International career
- 2013–2014: England U19 / 3 / (0)

= Maddy Cusack =

English footballer (1995–2023)

Madeleine Cusack (28 October 1995 – 20 September 2023) was an English footballer who played as a midfielder. She began her career with local club Nottingham Forest before moving to Aston Villa, where she made her professional debut. She joined Birmingham City in 2017 and spent a year there before moving to Leicester City in 2018. She moved to Sheffield United in January 2019. She played for England U19s at international level. In January 2024, the Football Association opened a formal investigation into her death after reports of wrongdoing by her club manager. The inquest is due to restart on 7 December 2026.
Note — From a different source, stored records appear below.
Definition newRuntimeAdmissionController (limits : RuntimeLimits) : runtimeAdmissionController :=
  let pluginQueueCapacity := Z.min (rl_QueueCapacity limits) (rl_PerPluginConcurrency limits) in
  mkAdmission (rl_WorkerCount limits + rl_QueueCapacity limits) (rl_PerPluginConcurrency limits + pluginQueueCapacity) 0 ∅ 0.

(** [c.byPlugin[pluginInstanceID]] *)
Definition plugin_count (c : runtimeAdmissionController) (p : string) : Z := default 0 (ac_byPlugin c !! p).

Definition has_room (c : runtimeAdmissionController) (p : string) : bool :=
  (ac_active c <? ac_totalCapacity c) && (plugin_count c p <? ac_pluginCapacity c).

Definition admit_call (p : string) (c : runtimeAdmissionController) : runtimeAdmissionController :=
  mkAdmission (ac_totalCapacity c) (ac_pluginCapacity c) (ac_active c + 1) (<[p := plugin_count c p + 1]> (ac_byPlugin c)) (ac_notify c).

(** The function [acquire] returns. *)
Definition release (p : string) (c : runtimeAdmissionController) : runtimeAdmissionController :=
  let n := plugin_count c p - 1 in
  mkAdmission (ac_totalCapacity c) (ac_pluginCapacity c) (ac_active c - 1)
    (if n =? 0 then delete p (ac_byPlugin c) else <[p := n]> (ac_byPlugin c)) (S (ac_notify c)).

(** ** Callers *)

(** A caller is before the lock, in the [select], admitted, or has returned. *)
Inductive Caller :=
| Trying (p : string)
| Waiting (p : string) (channel : nat)
| Inside (p : string)
| Returned.

Inductive Action :=
| Call (t : nat) (pluginInstanceID : string)
| Attempt (t : nat)
| Wake (t : nat)
| Cancel (t : nat)
| Release (t : nat).

Record System := mkSystem {
  sy_controller : runtimeAdmissionController;
  sy_callers : gmap nat Caller;
}.

Definition new_system (limits : RuntimeLimits) : System := mkSystem (newRuntimeAdmissionController limits) ∅.

(** An action, if it can be taken now. The loop of [acquire] is [Attempt] and
    then [Wake] and [Attempt] again, or [Cancel] when the context is done. *)
Definition act (a : Action) (s : System) : option System :=
  let c := sy_controller s in
  let move t caller c := Some (mkSystem c (<[t := caller]> (sy_callers s))) in
  match a with
  | Call t pluginInstanceID =>
     let p := TrimSpace pluginInstanceID in
     match sy_callers s !! t with
     | None => move t (if bool_decide (p = "") then Returned else Trying p) c
     | Some _ => None
     end
  | Attempt t =>
     match sy_callers s !! t with
     | Some (Trying p) => if has_room c p then move t (Inside p) (admit_call p c) else move t (Waiting p (ac_notify c)) c
     | _ => None
     end
  | Wake t =>
     match sy_callers s !! t with
     | Some (Waiting p channel) => if (channel <? ac_notify c)%nat then move t (Trying p) c else None
     | _ => None
     end
  | Cancel t =>
     match sy_callers s !! t with
     | Some (Waiting p channel) => move t Returned c
     | _ => None
     end
  | Release t =>
     match sy_callers s !! t with
     | Some (Inside p) => move t Returned (release p c)
     | _ => None
     end
  end.
(** [cancel] is the number of the lease whose context it cancels. *)
Record activeNetworkConnection := mkActive {
  an_session : SessionScope;
  an_cancel : nat;
}.

Record ConnectionLease := mkConnectionLease {
  cl_key : ConnectionKey;
  cl_token : string;
  cl_binding : option ApprovedBinding;
  cl_secretRef : string;
  cl_canceled : bool;
}.

(** [approving] are the approvals between their two critical sections, each
    with its caller, the plugin it read, and the review it consumed. *)
Record Authority := mkAuthority {
  ca_reviews : gmap string pendingConnection;
  ca_active : gmap ConnectionKey (gmap string activeNetworkConnection);
  ca_table : ConnectionTable;
  ca_leases : list ConnectionLease;
  ca_approving : gmap nat (Context * Plugin * pendingConnection);
}.

Definition newConnectionAuthority (table : ConnectionTable) : Authority := mkAuthority ∅ ∅ table [] ∅.

Definition cancel_lease (l : ConnectionLease) : ConnectionLease :=
  mkConnectionLease (cl_key l) (cl_token l) (cl_binding l) (cl_secretRef l) true.

Definition cancel_all (requests : gmap string activeNetworkConnection) (leases : list ConnectionLease) : list ConnectionLease :=
  map_fold (λ _ a leases, alter cancel_lease (an_cancel a) leases) leases requests.

Definition cancelLocked (key : ConnectionKey) (s : Authority) : Authority :=
  mkAuthority (ca_reviews s) (delete key (ca_active s)) (ca_table s) (cancel_all (default ∅ (ca_active s !! key)) (ca_leases s)) (ca_approving s).

Definition with_table (table : ConnectionTable) (s : Authority) : Authority :=
  mkAuthority (ca_reviews s) (ca_active s) table (ca_leases s) (ca_approving s).

Definition with_reviews (reviews : gmap string pendingConnection) (s : Authority) : Authority :=
  mkAuthority reviews (ca_active s) (ca_table s) (ca_leases s) (ca_approving s).

Definition outcome_unknown (e : ConnectionStoreError) : bool := match e with DatabaseUnknown _ => true | _ => false end.

Section authority.
Context (unicode_lower : Z → Z) (url_Parse : string → option URL) (evidence_bytes : connectionEvidence → Z).
(** ** Steps that start a lease, or touch only the reviews *)

Lemma current_row_true now record c :
  current_row now record c = true ↔
  co_RevokedAt c = None ∧ UnixNano now < co_ExpiresAt c ∧ co_ActiveFingerprint c = pr_ActiveFingerprint record ∧
  co_RevokeEpoch c = RevokeEpoch (pr_Revisions record).
Proof.
  unfold current_row. rewrite negb_true_iff, !orb_false_iff, !negb_false_iff, bool_decide_eq_false, bool_decide_eq_true, Z.leb_gt, Z.eqb_eq.
  destruct (co_RevokedAt c); split; intros H; split_and!; try apply H; try done.
  - destruct H as [[[[] _] _] _]. by eexists.
  - by destruct H.
Qed.

Lemma acquireBinding_ok now record connector key method table b secret :
  acquireBinding evidence_bytes now record connector key method table = Ok (Some b, secret) →
  ∃ c, table !! key = Some c ∧ current_row now record c = true ∧ b = binding_of c ∧ secret = ce_SecretRef (co_Evidence c) ∧
    (cs_Transport (cv_Spec connector) = TransportHTTP → method ∈ ab_HTTPMethods b).
Proof.
  unfold acquireBinding. destruct (cs_Configurable (cv_Spec connector)); [|discriminate]. unfold GetConnection.
  destruct (key_valid key); [|discriminate]. destruct (table !! key) as [c|]; [|discriminate]. destruct (connection_valid evidence_bytes key c); [|discriminate].
  destruct (current_row now record c) eqn:Hrow; [|discriminate]. destruct (negb (bool_decide (ce_Destination _ = _))); [|discriminate].
  destruct (negb _) eqn:Hm; [|discriminate]. intros [= <- <-]. exists c. split_and!; [done..|]. intros Htr. rewrite Htr, bool_decide_eq_true_2 in Hm by done.
  by rewrite negb_true_iff, andb_true_l, negb_false_iff, bool_decide_eq_true in Hm.
Qed.

Lemma acquireLocked_ok inv connectorID method record ended snapshot networkTLS now wall table key b secret :
  acquireLocked evidence_bytes inv connectorID method record ended snapshot networkTLS now wall table = Ok (key, Some b, secret) →
  ∃ c, table !! key = Some c ∧ co_RevokedAt c = None ∧ b = binding_of c.
Proof.
  unfold acquireLocked. destruct record as [record|]; [|discriminate]. destruct ended; [discriminate|]. cbn [rbind].
  destruct (acquirePlugin inv record snapshot now wall); [|discriminate]. destruct (connectorByID _ _) as [connector|]; [|discriminate]. cbn [rbind].
  destruct (connectionKey _ _ _) as [k|]; [|discriminate]. cbn [rbind]. destruct (acquireDeclarations _ _); [|discriminate]. cbn [rbind].
  destruct (acquireBinding _ _ _ _ _ _ _) as [[binding sec]|] eqn:Hb; [|discriminate]. cbn [rbind fst snd]. intros [= -> -> ->].
  apply acquireBinding_ok in Hb as (c & Hc & Hrow%current_row_true & -> & _). exists c. split_and!; [done|apply Hrow|done].
Qed.
(* ===== verification/ManifestValidate.v ===== *)
(** * Validation of a manifest ([Validate] of [pkg/manifest/manifest.go])

    The parts of [validate] in its order; each part is one loop or one block of
    the function, with what it hands to the parts after it. *)

From stdpp Require Import pretty.
From S2P Require Import Prelude GoLib SessionCtx Encoding Json NetIP Paths Manifest ManifestChecks Presentation.

Open Scope go_scope.
Open Scope Z_scope.

(** ** Parts that need nothing from outside *)

Definition validateProcess (m : Manifest) : check :=
  match ma_Process m with
  | None => Ok tt
  | Some limits =>
     reject! (pl_OutputBufferBytes limits <? 0) || (Z.shiftl 16 20 <? pl_OutputBufferBytes limits)
       at "process.resource_limits.output_buffer_bytes" says "must be between 0 and 16777216" in
     reject! (pl_MaxRuntimeMS limits <? 0) || (24 * 60 * 60 * 1000 <? pl_MaxRuntimeMS limits)
       at "process.resource_limits.max_runtime_ms" says "is out of range" in
     reject! negb (featureDeclared (ap_RequiredFeatures (ma_API m)) FeatureProcessLocal)
       at "api.required_features" says "must require process.local.v1 when process is declared" in
     reject! negb (permissionDeclared (ma_Permissions m) PermissionProcessLocal)
       at "permissions" says "must include process.local when process is declared" in
     Ok tt
  end.

Definition validateBackground (m : Manifest) : check :=
  match ma_Background m with
  | None => Ok tt
  | Some b =>
     reject! negb (bool_decide (bg_Strategy b ∈ [BackgroundRuntimeStart; BackgroundOnDemand; BackgroundInterval]))
       at "background.strategy" says "must be runtime_start, on_demand or interval" in
     reject! blank (bg_WorkerID b) at "background.worker_id" says "is required" in
     reject! negb (bool_decide (bg_WorkerID b ∈ map wo_WorkerID (ma_Workers m))) at "background.worker_id" says "must reference a declared worker" in
     Ok tt
  end.

(** The worker ids, last first. *)
Definition validateWorkers (workers : list WorkerSpec) : Result ManifestError (list string) :=
  range_loop (λ i worker seen,
    let f := at_index "workers" i in
    reject! blank (wo_WorkerID worker) at f +:+ ".worker_id" says "is required" in
    reject! bool_decide (wo_WorkerID worker ∈ seen) at f +:+ ".worker_id" says "must be unique" in
    reject! blank (wo_Artifact worker) at f +:+ ".artifact" says "is required" in
    reject! negb (bool_decide (wo_Mode worker = WorkerModeJob)) at f +:+ ".mode" says "must be job" in
    reject! negb (scope_ok (wo_Scope worker)) at f +:+ ".scope" says "must be user or environment" in
    reject! wo_MemoryLimitBytes worker <=? 0 at f +:+ ".memory_limit_bytes" says "must be positive" in
    reject! MaxWorkerMemoryLimitBytes <? wo_MemoryLimitBytes worker at f +:+ ".memory_limit_bytes" says "must not exceed 268435456" in
    reject! wo_IdleTimeoutMS worker <? 0 at f +:+ ".idle_timeout_ms" says "must not be negative" in
    Ok (wo_WorkerID worker :: seen)) 0 workers [].

Notation methods_map := (gmap string MethodSpec).

Definition validatePreflight (methods : methods_map) (i : nat) (method : MethodSpec) : check :=
  let f := at_index "methods" i +:+ ".confirmation.preflight_method" in
  match me_Confirmation method with
  | None => Ok tt
  | Some c =>
     match co_PreflightMethod c with
     | None => Ok tt
     | Some name =>
        if bool_decide (mr_Kind (me_Route method) = MethodRouteCapability) then Ok tt
        else match methods !! TrimSpace name with
        | None => Err (ValidationError f "must reference a declared method")
        | Some preflight =>
           reject! bool_decide (me_Method preflight = me_Method method) at f says "must not reference the same method" in
           reject! negb (me_PreflightOnly preflight) at f says "must reference a preflight_only method" in
           reject! negb (bool_decide (me_Effect preflight = MethodEffectRead)) at f says "must reference a read-only method" in
           reject! negb (bool_decide (me_Execution preflight = MethodExecutionSync)) at f says "must reference a sync method" in
           Ok tt
        end
     end
  end.
Lemma localized_settings field m localized :
  validateLocalizedSettings IsNormalNFC field (ma_Settings m) localized = Ok tt →
  (∀ k, k ∈ map se_Key (settings_fields m) → k ∈ map lt_Key localized) ∧ ∀ s, s ∈ localized → setting_localized (settings_fields m) s.
Proof.
  unfold validateLocalizedSettings, settings_fields. destruct (ma_Settings m) as [defaults|]; intros H; peels H; booly.
  - eapply (range_loop_wanted _ lt_Key (map se_Key (sg_Fields defaults))); [|done|by rewrite length_map].
    intros i x s s' Hx. peels Hx. injection Hx as <-. booly.
    match goal with H : wanted_setting _ _ = Some ?f |- _ => apply List.find_some in H as [Hf%List.in_rev Hk]; apply list_elem_of_In in Hf end. booly.
    repeat match goal with r : unit |- _ => destruct r end.
    match goal with H : validateLocalizedOptions _ _ _ _ = _ |- _ => apply localized_options in H as [? ?]; [|done] end.
    match goal with H : validatePresentationText _ _ _ _ = _ |- _ => apply text_shown in H end.
    split_and!; [rewrite <- Hk; by apply list_elem_of_fmap_2|done| |done]. split; [done|]. eauto.
  - destruct localized; [|done]. split; [done|]. by intros s ?%elem_of_nil.
Qed.

(** The fields of the package: different keys, different values of the options, and labels for these. *)
Lemma settings_options m :
  validateSettings IsNormalNFC m = Ok tt →
  Forall (λ f, NoDup (map op_Value (se_Options f)) ∧ Forall (λ o, shown (op_Label o)) (se_Options f)) (settings_fields m).
Proof.
  unfold validateSettings, settings_fields. destruct (ma_Settings m) as [settings|]; [|constructor]. intros H. peels H.
  eapply range_loop_forall; [|exact E0]. intros i f s s' Hf. peels Hf.
  match goal with H : range_loop _ _ (se_Options f) _ = Ok _ |- _ => rename H into Ho end. split.
  - eapply range_loop_seen; [|exact Ho]. intros j x t t' Hx. peels Hx. injection Hx as <-. booly. done.
  - eapply range_loop_forall; [|exact Ho]. intros j x t t' Hx. peels Hx. repeat match goal with r : unit |- _ => destruct r end.
    by eapply text_shown.
Qed.
(* ===== verification/IntervalStore.v ===== *)
(** * Plans of periodic workers ([internal/controlstore/background_interval.go])

    A package with an interval has one row in [background_intervals], which
    says when its method is due and who has claimed it. [ReconcileIntervals]
    derives the rows from the installed packages, [ClaimInterval] takes a due
    row for the package it was made for, [FinishInterval] and
    [RecoverIntervalClaims] give it back for its next period. A statement of SQL
    is its effect on the two tables with their keys, checks and cascade; how the
    database answers a write is a parameter of the call. The record of a package
    is kept as what decoding its JSON gives. The joined keys of the maps are the
    pairs of the tables, as the ids have no NUL byte. *)

From S2P Require Import Prelude GoLib SessionCtx Registry Lease Encoding Json NetIP ConnectionStore Manifest ManifestChecks.

Open Scope go_scope.
Open Scope Z_scope.

(** ** Packages *)

Record PackageSourceProvenance := mkProvenance {
  pv_Kind : PackageSourceKind;
  pv_UploadID : string;
  pv_SourceOrigin : string;
  pv_SourceURL : string;
  pv_FinalURL : string;
  pv_RedirectChain : list (string * string);
  pv_RepositoryURL : string;
  pv_GitHubRepositoryID : string;
  pv_GitHubReleaseID : string;
  pv_GitHubAssetID : string;
  pv_GitHubOwner : string;
  pv_GitHubRepository : string;
  pv_ReleaseTag : string;
  pv_AssetName : string;
  pv_PackageSHA256 : string;
  pv_SourceReference : string;
  pv_SourcePath : string;
  pv_ResolvedRevision : string;
  pv_CatalogEntryID : string;
  pv_RetrievedAt : time;
}.

(** [hex.DecodeString] gives [n] bytes. *)
Definition hex_of (n : nat) (s : string) : bool :=
  (length (text s) =? 2 * n)%nat && forallb (λ c, byte_in 48 57 c || byte_in 97 102 c || byte_in 65 70 c) (text s).

Definition upper_ASCII (c : Ascii.ascii) : bool := byte_in 65 90 c.

(** The id of an upload is ASCII when its digits are, so that [strings.ToLower]
    keeps it exactly when it has no letter in upper case. *)
Definition validPackageSourceProvenance (v : PackageSourceProvenance) : bool :=
  if negb (validPackageSourceKind (pv_Kind v)) then false
  else if negb (bool_decide (pv_Kind v = "package_upload")) then empty (pv_UploadID v)
  else match strip_prefix (text "upload_") (text (pv_UploadID v)) with
  | None => false
  | Some id =>
     (length id =? 32)%nat && hex_of 16 (of_text id) && negb (existsb upper_ASCII (text (pv_UploadID v))) &&
     negb (blank (pv_PackageSHA256 v)) && (0 <? UnixNano (pv_RetrievedAt v)) &&
     forallb empty [pv_SourceOrigin v; pv_SourceURL v; pv_FinalURL v; pv_RepositoryURL v; pv_GitHubRepositoryID v; pv_GitHubReleaseID v;
       pv_GitHubAssetID v; pv_GitHubOwner v; pv_GitHubRepository v; pv_ReleaseTag v; pv_AssetName v; pv_SourceReference v; pv_SourcePath v;
       pv_ResolvedRevision v; pv_CatalogEntryID v] &&
     (length (pv_RedirectChain v) =? 0)%nat
  end.

(** What is read of the record of a plugin; its owner is a column of its row. *)
Record PackageRecord := mkPackageRecord {
  pk_OwnerEnvHash : string;
  pk_PluginInstanceID : string;
  pk_ActiveFingerprint : string;
  pk_Revisions : AuthorizationRevisions;
  pk_EnableState : EnableState;
  pk_DeletedAt : option time;
  pk_PackageSourceProvenance : PackageSourceProvenance;
  pk_ApprovalStatus : ExecutionApprovalStatus;
  pk_Manifest : Manifest;
}.

Definition RunnablePluginRecord (r : PackageRecord) : bool :=
  if existsb (λ s, empty (we_Root (su_Web s))) (surfaces_of (pk_Manifest r)) then false
  else if negb (validPackageSourceProvenance (pk_PackageSourceProvenance r)) || negb (validExecutionApprovalStatus (pk_ApprovalStatus r)) then false
  else bool_decide (pk_ApprovalStatus r = ExecutionApprovalUserApproved) || bool_decide (pk_ApprovalStatus r = ExecutionApprovalPolicyApproved).

(** ** The two tables *)

(** The primary key of both: the environment and the plugin instance. *)
Notation package_key := (string * string)%type.

(** A row of [plugin_records]: [rw_Strategy] is the text [json_extract] finds. *)
Record PackageRow := mkPackageRow {
  rw_ActiveFingerprint : string;
  rw_Revisions : AuthorizationRevisions;
  rw_State : EnableState;
  rw_Deleted : bool;
  rw_Strategy : option string;
  rw_Record : Result nat PackageRecord;
}.

(** A row of [background_intervals]; times are in milliseconds. *)
Record IntervalRow := mkIntervalRow {
  ir_ActiveFingerprint : string;
  ir_Revisions : AuthorizationRevisions;
  ir_IntervalMS : Z;
  ir_MaxRuntimeMS : Z;
  ir_NextRun : Z;
  ir_ClaimID : string;
  ir_ClaimedAt : Z;
  ir_FinishedAt : Z;
  ir_Outcome : string;
}.

Record IntervalDB := mkIntervalDB {
  db_packages : gmap package_key PackageRow;
  db_intervals : gmap package_key IntervalRow;
}.

Definition with_intervals (s : IntervalDB) (rows : gmap package_key IntervalRow) : IntervalDB := mkIntervalDB (db_packages s) rows.

Record IntervalPlan := mkPlan {
  pl_OwnerEnvHash : string;
  pl_PluginInstanceID : string;
  pl_ActiveFingerprint : string;
  pl_Revisions : AuthorizationRevisions;
  pl_IntervalMS : Z;
  pl_MaxRuntimeMS : Z;
  pl_NextRun : time;
  pl_ClaimID : string;
  pl_ClaimedAt : time;
  pl_FinishedAt : time;
  pl_Outcome : string;
}.

#[export] Instance IntervalPlan_eq_dec : EqDecision IntervalPlan.
Proof. solve_decision. Defined.

Definition plan_key (p : IntervalPlan) : package_key := (pl_OwnerEnvHash p, pl_PluginInstanceID p).

Inductive IntervalError :=
| IntervalsBlocked                    (* [ErrRequestsBlocked] *)
| IntervalConflict                    (* [ErrRevisionConflict] *)
| IntervalIncompatible (what : string)  (* wraps [ErrIncompatible] *)
| IntervalRequires (what : string)
| IntervalConstraint                  (* a check of the table *)
| IntervalDatabase (e : nat)
| IntervalDecode (e : nat)
| IntervalRandom (e : nat).

(** A write of the database, and the answer when it works. *)
Definition write {A} (db : Database) (written current : IntervalDB) (answer : A) : IntervalDB * Result IntervalError A :=
  match db with
  | DatabaseWorks => (written, Ok answer)
  | DatabaseRefuses e => (current, Err (IntervalDatabase e))
  | CommitFails done e => (if done then written else current, Err (IntervalDatabase e))
  end.

(** ** Reading plans *)

Definition plan_of (k : package_key) (row : IntervalRow) : IntervalPlan :=
  mkPlan k.1 k.2 (ir_ActiveFingerprint row) (ir_Revisions row) (ir_IntervalMS row) (ir_MaxRuntimeMS row) (UnixMilli (ir_NextRun row))
    (ir_ClaimID row) (if ir_ClaimedAt row =? 0 then 0 else UnixMilli (ir_ClaimedAt row))
    (if ir_FinishedAt row =? 0 then 0 else UnixMilli (ir_FinishedAt row)) (ir_Outcome row).

Definition interval_outcomes : list string := [""; "success"; "failed"; "unknown"; "blocked"; "canceled"].

Definition limits_ok (interval maxRuntime : Z) : bool :=
  (1000 <=? interval) && (interval <=? 86400000) && (1 <=? maxRuntime) && (maxRuntime <=? 300000) && (maxRuntime <=? interval).

Definition validateIntervalPlan (p : IntervalPlan) : bool :=
  negb (empty (pl_OwnerEnvHash p) || empty (pl_PluginInstanceID p) || empty (pl_ActiveFingerprint p) || (ManagementRevision (pl_Revisions p) =? 0) ||
    negb (limits_ok (pl_IntervalMS p) (pl_MaxRuntimeMS p)) || (to_UnixMilli (pl_NextRun p) <=? 0)) &&
  (empty (pl_ClaimID p) || (hex_of 24 (pl_ClaimID p) && negb (IsZero (pl_ClaimedAt p)))) &&
  bool_decide (pl_Outcome p ∈ interval_outcomes).

(** [ORDER BY owner_env_hash,plugin_instance_id] *)
Definition key_le (a b : package_key * IntervalRow) : Prop := String.le a.1.1 b.1.1 ∧ (a.1.1 = b.1.1 → String.le a.1.2 b.1.2).

#[export] Instance key_le_dec : RelDecision key_le.
Proof. intros a b. unfold key_le. apply _. Defined.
==Education and club career==
Cusack attended the University of Derby where she achieved a first-class honours degree in marketing, public relations, and advertising. She started playing football at the age of five and started her career at Nottingham Forest academy, before transferring to Aston Villa in 2012, she made her senior debut there in the FA Women's League Cup in 2014.

In 2017, she joined Birmingham City, then played for Leicester City a year later. She moved to Sheffield United in January 2019, under head coach Carla Ward. Eighteen months later, she renewed her contract with the club, and subsequently became the first player to reach 100 appearances for Sheffield United. In 2021, the club's manager, Neil Redfearn, described Cusack as "a great trainer, a real asset of the club and... someone who wants to get better and wants to drive on".

Cusack went on to become a marketing executive at Sheffield United alongside her career as a footballer. She signed a new one-year contract with the club in July 2023. A month later, she was named vice-captain of the club.

==International career==
Cusack was called up for England U19 during the 2013 UEFA Championship qualifying round, but she was not named in the squad for the final tournament.

A year later, she was selected for the 2014 Championship, where she played in all group stage matches.

==Death==
Cusack died on 20 September 2023, at the age of 27. At the time of her death, she was the longest-serving player in the Sheffield United women's squad. On 24 September, a minute's silence was held for Cusack before Sheffield United's Premier League game against Newcastle United. Cusack was also shown on the front cover of the matchday programme. Wreaths were laid outside Bramall Lane by supporters and Newcastle co-owner, Amanda Staveley, and on the pitch by Cusack's family, club captain Sophie Brown and former player Tony Currie. The crowd also applauded in the 8th minute, representing Cusack's squad number. A further minute's silence was held at the City Ground on 1 October before the Premier League game between Nottingham Forest and Brentford as Cusack had started her career there in the youth team of Nottingham Forest Women.

Within a week of her death, her family wrote to her club where they outlined a range of issues they stated she had been facing due to a poor relationship with the club's manager, Jonathan Morgan. On 28 November, Sheffield United agreed to an external inquiry into events that led to Cusack's death, with her family claiming her spirit had been "broken" from February 2023 and in the months leading up to her death, despite no previous long-standing mental health issues. On 19 December, it was reported that the inquiry, led by retired detective superintendent Dennis Shotton, found no evidence of wrongdoing at Sheffield United. In January 2024, it was reported that the Football Association had begun gathering evidence ahead of a possible investigation of its own. On 25 January, the FA opened a formal investigation into her death.